Gemeindeverbandsvorsitzende Hanna Hartmann führte aus, dass in diesem Jahr nur eine Ratssitzung stattgefunden habe und dass deshalb auch nur wenig beschlossen werden konnte. Über die Konzessionsvergabe und die Errichtung eines Windparks wurde noch nicht entschieden. Auch könne über den Haushalt 2013 noch nicht berichtet werden, da er den Ratsmitgliedern noch nicht vorgelegt wurde.
 
Mit Blick auf gerichtliche Auseinandersetzungen habe sich in unserer Gemeinde mehr getan. So sei vom Bürgermeister, bzw. der Gemeinde, kürzlich Rechtsmittel gegen das Urteil in der Streitsache Ratsmitglied Günter Hagedorn gegen Bürgermeister Michael Schweiß, eingelegt worden. Obwohl er nach dem Bericht im MT vom 27.12.2012 gesagt habe, dass er die Entscheidung der Richter akzeptiere und das Urteil, wenn es Rechtskraft erlangt habe, in Zukunft berücksichtigen werde.
 
Das Ratsmitglied hatte zur Vorbereitung über eine Entscheidung des Stellenplans Akteneinsicht gefordert, die ihm der Bürgermeister nicht gewähren wollte. Daraufhin sei es zur Verhandlung beim Verwaltungsgericht Minden gekommen.

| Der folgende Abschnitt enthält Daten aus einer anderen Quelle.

Lemma inert_step (sscanf : string -> string -> list Z) (nr_cpus : nat)
    (e : event) (s : kstate) :
  inert nr_cpus s -> is_enabled_write e = false ->
  inert nr_cpus (state_of (step sscanf e s)) /\
  (forall r, In r (requests_of (step sscanf e s)) ->
             exists c, r = SetCpusAllowed c).
Proof.
  intros (He & Hinfo & Hfw & Hbw & Hrun & Hsus & Hfb & Hnb & Hntb) Hw.
  assert (Hs : inert nr_cpus s) by (repeat split; assumption).
  assert (Hpc : forall c, default (boost_policy_init c) (boost_info s !! c)
                          = boost_policy_init c).
  { intros c. rewrite Hinfo. apply per_cpu_init. }
  assert (Hdone : forall (m : M unit), m s = (tt, s, []) ->
            inert nr_cpus (state_of (m s)) /\
            (forall r, In r (requests_of (m s)) -> exists c, r = SetCpusAllowed c)).
  { intros m ->. split; [exact Hs|]. intros r []. }
  destruct e as [|online now|online c|val blank|online|val policy now|c
                 |mnd cur|gp online dest|a online buf size].
  - apply Hdone. unfold step, cpu_ib_input_event. drv_eval.
    rewrite Hrun, He. reflexivity.
  - apply Hdone. unfold step. drv_eval. rewrite Hbw. reflexivity.
  - apply Hdone. unfold step. drv_eval. rewrite Hpc. reflexivity.
  - apply Hdone. unfold step, fb_blank_boost. drv_eval. rewrite He. reflexivity.
  - apply Hdone. unfold step. drv_eval. rewrite Hfw. reflexivity.
  - unfold step, do_cpu_boost. drv_eval. rewrite He, Hpc.
    cbn [Z.eqb andb].
    destruct (pol_min policy =? cpuinfo_min_freq policy);
      [split; [exact Hs|intros r []]|].
    destruct val; drv_eval;
      try solve [split; [exact Hs|intros r []]].
    + rewrite Hfb. cbn [status_true boost_status_eqb negb]. drv_eval. rewrite Hnb, Hntb, ?Hpc.
      cbn [Z.ltb Z.compare andb boost_state boost_policy_init migration_freq].
      drv_eval. rewrite ?Hpc. cbn [migration_freq boost_policy_init].
      destruct (_ <? _); drv_eval; split; (exact Hs || intros r []).
    + split; [exact Hs|]. intros r [<-|[]]. eauto.
  - apply Hdone. unfold step. drv_eval. rewrite Hpc. reflexivity.
  - apply Hdone. unfold step, boost_migration_notify. drv_eval.
    rewrite He. reflexivity.
  - apply Hdone. unfold step, boost_mig_sync_thread. drv_eval.
    rewrite Hpc. reflexivity.
  - destruct a; [discriminate Hw|..];
      unfold step, sysfs_write, ib_freqs_write, ib_duration_ms_write,
        load_based_syncs_write, migration_boost_ms_write,
        migration_load_threshold_write.
    + destruct (sscanf _ buf) as [|f0 [|f1 [|? ?]]]; drv_eval;
        try solve [split; [exact Hs|intros r []]].
      destruct ((f0 =? 0) || (f1 =? 0)); drv_eval;
        (split; [repeat split; assumption|intros r []]).
    + destruct (sscanf _ buf) as [|d [|? ?]]; drv_eval;
        try solve [split; [exact Hs|intros r []]].
      destruct (d =? 0); drv_eval;
        (split; [repeat split; assumption|intros r []]).
    + destruct (sscanf _ buf) as [|d [|? ?]]; drv_eval;
        (split; [repeat split; assumption|intros r []]).
    + destruct (sscanf _ buf) as [|d [|? ?]]; drv_eval;
        (split; [repeat split; assumption|intros r []]).
    + destruct (sscanf _ buf) as [|d [|? ?]]; drv_eval;
        (split; [repeat split; assumption|intros r []]).
Qed.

Im Urteil wurde Hagedorn und den übrigen Ratsmitgliedern das Recht gegeben, zur Vorbereitung der Verabschiedung des Haushaltsplanes Einsicht in die Stellenbewertung zu nehmen, erinnerte die Gemeindeverbandsvorsitzende.
 
Da dränge sich die Frage auf, so die Christdemokraten, warum der Bürgermeister jetzt gegen dieses Urteil in Berufung geht.
 
Es sei im Sinne der CDU, dass die Unregelmäßigkeiten auf dem Bauhof geahndet werden würden. Daher sei es zu begrüßen, dass der Bürgermeister das Vertrauen der Bürgerinnen und Bürger in die Arbeit der Verwaltung wieder herstellen will. (Stellungnahme des Bürgermeisters im MT). Korruption und „Amigo-Geschäfte“ dürfe es gerade im Rathaus nicht geben, betonten die Christdemokraten.
 
Allerdings passe es nach Meinung der Anwesenden nicht so recht, dass die Vorwürfe nicht schneller geklärt worden seien. Durch ein rascheres Einschalten der Staatsanwaltschaft nach einem bestätigten Anfangsverdacht hätten sicherlich einige Kosten vermieden werden können.
 
Dieses Geld hätte man für Investitionen in der Gemeinde ausgeben können, z.B. für die Instandsetzung der Gemeindestraßen.